Out on the water now, in the little dinghy, Jim shivered slightly and sighed. The memory of that day was still fresh and vivid in his mind, as if it had been yesterday. Of course it wasn’t yesterday, it had been twenty-nine years ago.
They had married within three months and the little dwelling on the beach, previously referred to in Jim’s family as ‘the shack’ was from then on to be known as The Cottage. Their love was new and deep and he felt like a teenager. Miranda brought a new dimension to his life. Not detracting from the life he had known, and not wanting to change him, she enriched and embellished his life.
They re-painted the cottage. Miranda hung strips of muslin
They talked and walked, played and fought and laughed and cried enough to last them a lifetime. They had to. Their world was shattered when Miranda was diagnosed with an aggressive form of ovarian cancer. Eighteen short months later, Jim’s moonlight mermaid slipped from his fingers forever.
After Miranda died, Jim holed up at the cottage, a grieving recluse. For two months he ate poorly, spent his days wandering aimlessly along the beach and his evenings drinking stinking cheap red wine. He would curse the full moon when it shone in the dark velvet sky. For a time he wished for death himself. With Barry and Jean’s support, he finally turned a corner, and returned to some semblance of ordinary life.
He spent the rest of his days between the small fishing village and the cottage. Barry and Jean encouraged him to meet other people, perhaps other women. But Jim had known the love of his life and was not interested in finding a replacement.
The wind picked up. Better make tracks. Time’s getting away. Want to be ready for the guests. The boat plink plink, plinked along at a steady pace. Jim squinted at the rocks on his left. They seemed to have a strange golden shimmer about them. Was the sunlight casting spells? What’s that noise? He turned his head slightly to the left, straining against the wind to hear. Someone calling? Must be the wind playing tricks.
Suddenly, Jim was gripped by a shocking pain in his chest. Lurching forward, he clutched at his chest with his left hand and gasped for breath. The pain was unbearable, barreling down on him, as if winded from a blow from behind. Even though he knew it to be impossible, he half turned to see if his assailant was somehow perched behind him. Bloody fool, he scolded himself.
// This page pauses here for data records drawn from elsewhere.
(** Modelled from the spec: the conditional update behind
    [crud.consume_user_login_token] ([app/db/crud.py] is not part of the
    sources).  One statement, [UPDATE ... SET used_at = now, consumed_ip,
    consumed_user_agent WHERE token_hash = h AND used_at IS NULL]; it returns
    the new table and the number of rows it changed. *)
Definition mark_token_used (h : string) (now : Z) (ip ua : option string)
    (ts : list UserLoginToken) : list UserLoginToken * nat :=
  (List.map (fun t => if unconsumed h t then consumed_by now ip ua t else t) ts,
   length (List.filter (unconsumed h) ts)).

(** Modelled from the spec: [crud.get_email_smtp_settings], the singleton
    settings row or [None]. *)
Definition get_email_smtp_settings (d : DB) : option EmailSMTPSettings := db_smtp d.

(** Modelled from the spec: [crud.get_email_notification_preferences], the
    preference rows, one per stored trigger. *)
Definition get_email_notification_preferences (d : DB) : list (Trigger * bool) :=
  map_to_list (db_prefs d).
(** The defaults with damping, envelope and particles switched on. *)
Definition damped_controls : Controls :=
  {| waveform := Sine; freq := 5; amplitude := 0.8; phase := 0;
     damping := 0.1; speed := 1; show_envelope := true;
     show_particles := true; grid_visible := true; dark_mode := false |}.

(** The second rendering raises (three library calls precede it); every
    other call succeeds. *)
Definition second_render_raises (op : Op) (n : nat) : bool :=
  match op with
  | OpRender => Nat.eqb n 3
  | _ => false
  end.

(** No library call raises. *)
Definition nothing_raises (op : Op) (n : nat) : bool := false.

(** Two interface states that show the same things: placeholder, images
    shown, sleeps and warnings; the progress bar and the call count may
    differ. *)
Definition same_screen (s s' : UI) : Prop :=
  placeholder s' = placeholder s /\ displayed s' = displayed s
  /\ slept s' = slept s /\ warnings s' = warnings s.

(** The progress bar, when there is one, shows a fraction of the unit
    interval. *)
Definition progress_in_range (s : UI) : Prop :=
  forall v, progress_bar s = Some v -> 0 <= v <= 1.


(** * Properties of the evaluator *)

Section EvaluatorFacts.

Lemma effective_amp_undamped x amp : effective_amp x amp 0 = amp.
Proof.
  unfold effective_amp. destruct (Rlt_dec 0 0) as [H | _]; [lra | reflexivity].
Qed.

Lemma effective_amp_positive_rate x amp d :
  0 < d -> effective_amp x amp d = amp * exp (- d * Rabs x).
Proof.
  intros Hd. unfold effective_amp.
  destruct (Rlt_dec 0 d) as [_ | H]; [reflexivity | contradiction].
Qed.

Lemma effective_amp_damped x amp d :
  0 <= d -> effective_amp x amp d = damped_amp x amp d.
Proof.
  intros [Hd | <-].
  - now apply effective_amp_positive_rate.
  - rewrite effective_amp_undamped. unfold damped_amp.
    replace (- 0 * Rabs x) with 0 by ring. rewrite exp_0. ring.
Qed.

Lemma sign_cases v :
  (v < 0 /\ Np.sign v = -1) \/ (v = 0 /\ Np.sign v = 0) \/
  (0 < v /\ Np.sign v = 1).
Proof.
  unfold Np.sign.
  destruct (Rlt_dec v 0) as [Hn | Hn]; [now left |].
  destruct (Rlt_dec 0 v) as [Hp | Hp]; [now right; right |].
  right; left. split; [lra | reflexivity].
Qed.
(** ** Events *)
Definition is_HandlerCall (e : event) : bool :=
  match e with HandlerCall _ _ => true | _ => false end.

Definition sample_heap : heap :=
  [mkObject (ClassError "Error: boom") [] (Ok "Error: boom");
   Object_create_null []].

Definition handling : console_options := mkOptions false true false (Some 7).

(** ** Templates

    What a template becomes once no argument remains: scanning as the
    regular expression does, [%%] becomes [%] and every other match stands
    as it is, like the text around it. *)
Fixpoint literal_specifiers (spec : ascii → bool) (s : string) : string :=
  match s with
  | EmptyString => ""
  | String c tl =>
      match tl with
      | String d tl' =>
          if ascii_eqb c "%" && spec d then
            (if ascii_eqb d "%" then "%" else String "%" (String d ""))
            +:+ literal_specifiers spec tl'
          else String c (literal_specifiers spec tl)
      | EmptyString => String c ""
      end
  end.

(** The specifiers the claim names *)
Definition claimed_specifiers : list ascii :=
  ["s"; "d"; "i"; "f"; "o"; "O"; "c"]%char.

(** ** The structural stringifier *)

(** [toISOString()] throws on an invalid date. *)
Definition has_invalid_date (h : heap) : bool :=
  existsb (λ o, match oclass o with ClassDate None => true | _ => false end) h.

(** The objects of [seen] are those on the path being rendered ([ws], the
    [walkStack] of [scan] at the same place), and objects without keys, which
    [format] leaves in the set. *)
Definition path_inv (h : heap) (ws seen : gset loc) : Prop :=
  ws ⊆ seen ∧
  ∀ l, l ∈ seen → l ∈ ws ∨ ∃ o, h !! l = Some o ∧ own_keys o = [].
Definition mmap (k : kernel) (len fd : Z) : M ptr :=
  fun w => let p := sys_mmap k len fd in
           Done p (if p =? MAP_FAILED then w else set_mappings ((p, len) :: mappings w) w).

(** The out-parameters [*fileSz] and [*fd] come in with the caller's
    values and go out as the second and third component of the result. *)
Definition utils_mapFileToRead (k : kernel) (fileName : string) (fileSz fd : Z)
  : M (ptr * Z * Z) :=
  fd <- open k fileName ;;
  if fd =? -1 then
    LOGMSG_P l_WARN ("Couldn't open() '" ++ fileName ++ "' file in R/O mode")%string ;;;
    ret (NULL, fileSz, fd)
  else
    match sys_fstat k fd with
    | None =>
        LOGMSG_P l_WARN ("Couldn't stat() the '" ++ fileName ++ "' file")%string ;;;
        close fd ;;;
        ret (NULL, fileSz, fd)
    | Some st =>
        buf <- mmap k (st_size st) fd ;;
        if buf =? MAP_FAILED then
          LOGMSG_P l_WARN ("Couldn't mmap() the '" ++ fileName ++ "' file")%string ;;;
          close fd ;;;
          ret (NULL, fileSz, fd)
        else
          ret (buf, st_size st, fd)
    end.

(** ** Diagnostics: [utils_hexDump] *)

Definition nl : string := String (ascii_of_nat 10) "".

Definition byte_val (b : byte) : Z := Z.of_N (Byte.to_N b).

(** [pc[i]] *)
Definition peek (pc : list byte) (i : Z) : byte := nth (Z.to_nat i) pc x00.

(** [%s] of a [char] array: the characters before the first NUL. *)
Fixpoint cstring (l : list byte) : string :=
  match l with
  | [] => ""
  | b :: tl => if Byte.eqb b x00 then "" else String (ascii_of_byte b) (cstring tl)
  end.

(** The body of [for (i = 0; i < len; i++)].  [i] is never negative, so
    C's [%] is [Z.rem]. *)
Definition hexDump_body (pc : list byte) (i : Z) (buff : list byte) : M (list byte) :=
  (if Z.rem i 16 =? 0 then
     (if negb (i =? 0) then LOGMSG_RAW l_DEBUG ("  " ++ cstring buff ++ nl)%string else ret tt) ;;;
     LOGMSG_RAW l_DEBUG ("  " ++ fmt_0x 4 i ++ " ")%string
   else ret tt) ;;;
  LOGMSG_RAW l_DEBUG (" " ++ fmt_0x 2 (byte_val (peek pc i)))%string ;;;
  let buff :=
    if (byte_val (peek pc i) <? 32) || (byte_val (peek pc i) >? 126)
    then store (Z.to_nat (Z.rem i 16)) "."%byte buff
    else store (Z.to_nat (Z.rem i 16)) (peek pc i) buff in
  ret (store (Z.to_nat (Z.rem i 16 + 1)) x00 buff).

Fixpoint hexDump_for (n : nat) (pc : list byte) (i : Z) (buff : list byte)
  : M (Z * list byte) :=
  match n with
  | O => ret (i, buff)
  | S n' =>
      buff <- hexDump_body pc i buff ;;
      hexDump_for n' pc (i + 1) buff
  end.

(** [while ((i % 16) != 0) { ...; i++; }]: at most 15 rounds. *)
Fixpoint hexDump_pad (rounds : nat) (i : Z) : M Z :=
  match rounds with
  | O => ret i
  | S rounds' =>
      if negb (Z.rem i 16 =? 0) then
        LOGMSG_RAW l_DEBUG "   " ;;;
        hexDump_pad rounds' (i + 1)
      else ret i
  end.

(** [stack] is what the 17 bytes of the local array [buff] hold on entry;
    [desc] is [None] for a NULL description. *)
Definition utils_hexDump (stack : list byte) (desc : option string) (addr : list byte)
    (len : Z) : M unit :=
  (match desc with
   | Some d => LOGMSG_RAW l_DEBUG (d ++ ":" ++ nl)%string
   | None => ret tt
   end) ;;;
  if len =? 0 then LOGMSG_RAW l_DEBUG ("  ZERO LENGTH" ++ nl)%string
  else if len <? 0 then LOGMSG_RAW l_DEBUG ("  NEGATIVE LENGTH: " ++ fmt_d len ++ nl)%string
  else
    r <- hexDump_for (Z.to_nat len) addr 0 stack ;;
    hexDump_pad 16 (fst r) ;;;
    LOGMSG_RAW l_DEBUG ("  " ++ cstring (snd r) ++ nl)%string.

(** The text a list of log records (newest first) puts on the sink. *)
Fixpoint log_text (l : list log_record) : string :=
  match l with
  | [] => ""
  | r :: older => (log_text older ++ lr_text r)%string
  end.

(** ** Vocabulary of the properties *)

(** The three ways [utils_mapFileToRead] can fail, read off the kernel. *)
Definition open_fails (k : kernel) (fileName : string) : bool :=
  sys_open k fileName =? -1.

Definition stat_fails (k : kernel) (fileName : string) : bool :=
  match sys_fstat k (sys_open k fileName) with
  | None => true
  | Some _ => false
  end.

Definition mapping_fails (k : kernel) (fileName : string) : bool :=
  match sys_fstat k (sys_open k fileName) with
  | None => false
  | Some st => sys_mmap k (st_size st) (sys_open k fileName) =? MAP_FAILED
  end.

(** A [write] answer that fails for another reason than an interrupt, and
    one that fails with [EINTR]. *)
Definition hard_error (r : write_res) : bool :=
  match r with
  | WErr e => negb (e =? EINTR)
  | WBytes _ => false
  end.

Definition interrupted (r : write_res) : bool :=
  match r with
  | WErr e => e =? EINTR
  | WBytes _ => false
  end.

(** The bytes a run of answers is ready to take. *)
Fixpoint accepted (script : list write_res) : Z :=
  match script with
  | [] => 0
  | WBytes k :: tl => Z.of_nat k + accepted tl
  | WErr _ :: tl => accepted tl
  end.

(** A write of [n] bytes against [script] meets a hard error: the script
    has one, nothing before it is a hard error, and what comes before it
    takes fewer than [n] bytes. *)
Definition reaches_hard_error (script : list write_res) (n : Z) : Prop :=
  exists pre e post,
    script = (pre ++ WErr e :: post)%list /\
    e <> EINTR /\
    forallb (fun r => negb (hard_error r)) pre = true /\
    accepted pre < n.

(** The dump as the specification words it: rows of 16 bytes; a row is
    its offset in hexadecimal padded to four digits, the bytes in
    hexadecimal, blanks up to 16 columns, and the bytes again as text with
    [.] for every byte below 0x20 or above 0x7e. *)
Definition gutter_byte (b : byte) : byte :=
  if (byte_val b <? 32) || (byte_val b >? 126) then "."%byte else b.

Fixpoint bytes_string (l : list byte) : string :=
  match l with
  | [] => ""
  | b :: tl => String (ascii_of_byte b) (bytes_string tl)
  end.

Definition gutter (row : list byte) : string := bytes_string (map gutter_byte row).

Fixpoint hexes (row : list byte) : string :=
  match row with
  | [] => ""
  | b :: tl => (" " ++ fmt_0x 2 (byte_val b) ++ hexes tl)%string
  end.

Fixpoint blanks (n : nat) : string :=
  match n with
  | O => ""
  | S n' => ("   " ++ blanks n')%string
  end.

Definition row_open (off : Z) (row : list byte) : string :=
  ("  " ++ fmt_0x 4 off ++ " " ++ hexes row)%string.

Definition row_close (row : list byte) : string :=
  (blanks (16 - List.length row) ++ "  " ++ gutter row ++ nl)%string.

Definition row_text (off : Z) (row : list byte) : string :=
  (row_open off row ++ row_close row)%string.

(** At most [n] rows of [bs], the first at offset [off]. *)
Fixpoint dump_rows (n : nat) (off : Z) (bs : list byte) : string :=
  match n with
  | O => ""
  | S n' =>
      match bs with
      | [] => ""
      | _ => (row_text off (firstn 16 bs) ++ dump_rows n' (off + 16) (skipn 16 bs))%string
      end
  end.

Definition header (desc : option string) : string :=
  match desc with
  | Some d => (d ++ ":" ++ nl)%string
  | None => ""
  end.

(** The dump while its last row is still open, and that last row. *)
Fixpoint open_rows (n : nat) (off : Z) (bs : list byte) : string :=
  match n with
  | O => ""
  | S n' =>
      match skipn 16 bs with
      | [] => row_open off (firstn 16 bs)
      | _ => (row_text off (firstn 16 bs) ++ open_rows n' (off + 16) (skipn 16 bs))%string
      end
  end.

Fixpoint last_row (n : nat) (bs : list byte) : list byte :=
  match n with
  | O => []
  | S n' =>
      match skipn 16 bs with
      | [] => firstn 16 bs
      | _ => last_row n' (skipn 16 bs)
      end
  end.

(** Between two worlds, the text [s] has been put on the log sink. *)
Definition emitted (w w' : world) (s : string) : Prop :=
  log_text (logs w') = (log_text (logs w) ++ s)%string.

(** The record [LOGMSG_RAW(l_DEBUG, "  %04x ", k)] leaves on the log. *)
Definition row_label (k : Z) : log_record :=
  mkLog Raw l_DEBUG ("  " ++ fmt_0x 4 k ++ " ").

(** [P] holds of the [n] integers from [z] on. *)
Fixpoint all_from (n : nat) (z : Z) (P : Z -> bool) : bool :=
  match n with
  | O => true
  | S n' => P z && all_from n' (z + 1) P
  end.

(** A regular file of size greater than 0. *)
Definition is_file (st : stat_t) : bool :=
  S_ISREG (st_mode st) && (0 <? st_size st).

(** Whether a directory holds a regular file of size greater than 0
    anywhere below it.  The entries [.] and [..] are the directory itself
    and its parent, not part of what lies below. *)
Fixpoint dir_has_file (d : dir) : bool :=
  match d with
  | NoDir => false
  | Dir s => stream_has_file s
  end
with stream_has_file (s : dirstream) : bool :=
  match s with
  | DEnd => false
  | DNull _ rest => stream_has_file rest
  | DEntry d_name st sub rest =>
      (negb (is_dot d_name) &&
       match st with
       | None => false
       | Some st => is_file st || (S_ISDIR (st_mode st) && dir_has_file sub)
       end)
      || stream_has_file rest
  end.

(** The joined paths of the regular files of size greater than 0 below a
    directory opened as [basePath]. *)
Fixpoint dir_files (d : dir) (basePath : string) : list string :=
  match d with
  | NoDir => []
  | Dir s => stream_files s basePath
  end
with stream_files (s : dirstream) (basePath : string) : list string :=
  match s with
  | DEnd => []
  | DNull _ rest => stream_files rest basePath
  | DEntry d_name st sub rest =>
      ((if is_dot d_name then []
        else match st with
             | None => []
             | Some st =>
                 (if S_ISDIR (st_mode st) then dir_files sub (join_path basePath d_name)
                  else []) ++
                 (if is_file st then [join_path basePath d_name] else [])
             end) ++ stream_files rest basePath)%list
  end.

(** Every string cell of [after] was in [before] or is one of [paths]. *)
Definition cells_from (before after : infiles_t) (paths : list string) : Prop :=
  forall p, In (Some p) (snd (files after)) ->
            In (Some p) (snd (files before)) \/ In p paths.

(** [stat] never reports a negative size. *)
Fixpoint dir_sizes_ok (d : dir) : bool :=
  match d with
  | NoDir => true
  | Dir s => stream_sizes_ok s
  end
with stream_sizes_ok (s : dirstream) : bool :=
  match s with
  | DEnd => true
  | DNull _ rest => stream_sizes_ok rest
  | DEntry _ st sub rest =>
      match st with
      | None => true
      | Some st => 0 <=? st_size st
      end && dir_sizes_ok sub && stream_sizes_ok rest
  end.

Definition log_to (r : log_record) (w : world) : world := set_logs (r :: logs w) w.

(** ** Concrete scenarios *)

Definition mode_reg : Z := 33188. (* 0100644 *)
Definition mode_dir : Z := 16877. (* 0040755 *)
Definition mode_fifo : Z := 4516. (* 0010644 *)

Definition quiet (h : list ptr) : world := mkWorld h [] [] [] [] [] 0 [].

Definition empty_set (input : string) : infiles_t := mkInfiles (Some input) (NULL, []) 0.

(** A directory with one regular file of five bytes. *)
Definition one_file_dir : dir :=
  Dir (DEntry "boot.img" (Some (mkStat mode_reg 5)) NoDir DEnd).


(** A tree with an empty file, a fifo and a subdirectory holding an empty
    file only. *)
Definition barren_dir : dir :=
  Dir (DEntry "." (Some (mkStat mode_dir 4096)) NoDir
    (DEntry "empty" (Some (mkStat mode_reg 0)) NoDir
      (DEntry "pipe" (Some (mkStat mode_fifo 0)) NoDir
        (DEntry "sub" (Some (mkStat mode_dir 4096))
           (Dir (DEntry "empty2" (Some (mkStat mode_reg 0)) NoDir DEnd))
           DEnd)))).

(** A directory with a regular file, then a subdirectory with a regular
    file, then another regular file. *)
Definition three_file_dir : dir :=
  Dir (DEntry "a.img" (Some (mkStat mode_reg 5)) NoDir
    (DEntry "sub" (Some (mkStat mode_dir 4096))
       (Dir (DEntry "b.img" (Some (mkStat mode_reg 7)) NoDir DEnd))
       (DEntry "c.img" (Some (mkStat mode_reg 9)) NoDir DEnd))).

(** A file system with the empty regular file [/img/empty.img] and the
    directories [/img/barren], [/img/one] and [/img/three]. *)
Definition demo_fs : filesystem :=
  fun path =>
    if (path =? "/img/empty.img")%string then (Some (mkStat mode_reg 0), NoDir)
    else if (path =? "/img/barren")%string then (Some (mkStat mode_dir 4096), barren_dir)
    else if (path =? "/img/one")%string then (Some (mkStat mode_dir 4096), one_file_dir)
    else if (path =? "/img/three")%string then (Some (mkStat mode_dir 4096), three_file_dir)
    else (None, NoDir).

(** A device that takes one byte, is interrupted once, then takes the rest. *)
Definition slow_device : world :=
  mkWorld [] [] [WBytes 1; WErr EINTR; WBytes 10] [] [] [] 0 [].

(** Twenty bytes: sixteen and four, with bytes below [0x20] and above
    [0x7e] among them. *)
Definition twenty_bytes : list byte :=
  [x00; x1f; x20; x41; x42; x43; x44; x45; x46; x47; x48; x49; x4a; x4b; x4c; x4d;
   x7e; x7f; xff; x30].

(** A buffer of 65537 zero bytes: its last row starts at offset [0x10000]. *)
Definition big_buffer : list byte := repeat x00 (Z.to_nat 65537).

Definition stack_garbage : list byte := repeat xff 17.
His right hand still gripped the throttle and the boat was now headed straight for the rocks. Struggling to breathe, Jim lifted his head with great difficulty to check his course. To his utter amazement, there ahead of him, sat his fair-skinned mermaid, perched on a rock. She glimmered in the sun, her long copper tresses blowing free in the wind.
It’s too early. Why is she out here now? In the daylight? Sure enough, Jim sometimes saw his mermaid, or so he thought, or imagined, sitting combing out her lovely, long hair, but only ever on moonlit nights when the sea was calm. Right now, she had a hand outstretched to him and appeared to be calling his name, imploring him to come to her. The roaring, pulsing sound in Jim’s ears began to float away and he smiled in pleasant recognition. He let go the throttle and willingly held out his hand to his beloved vision now surrounded by a brilliant light.
All was quiet. There had been no raging storm. The little dinghy was wedged tight in between two large rocks and the water made a soft familiar sound, slapping gently against the dented hull. The lobster pot had been thrown from the boat and split in two on impact. Jim’s precious prize had long since returned to the ocean depths.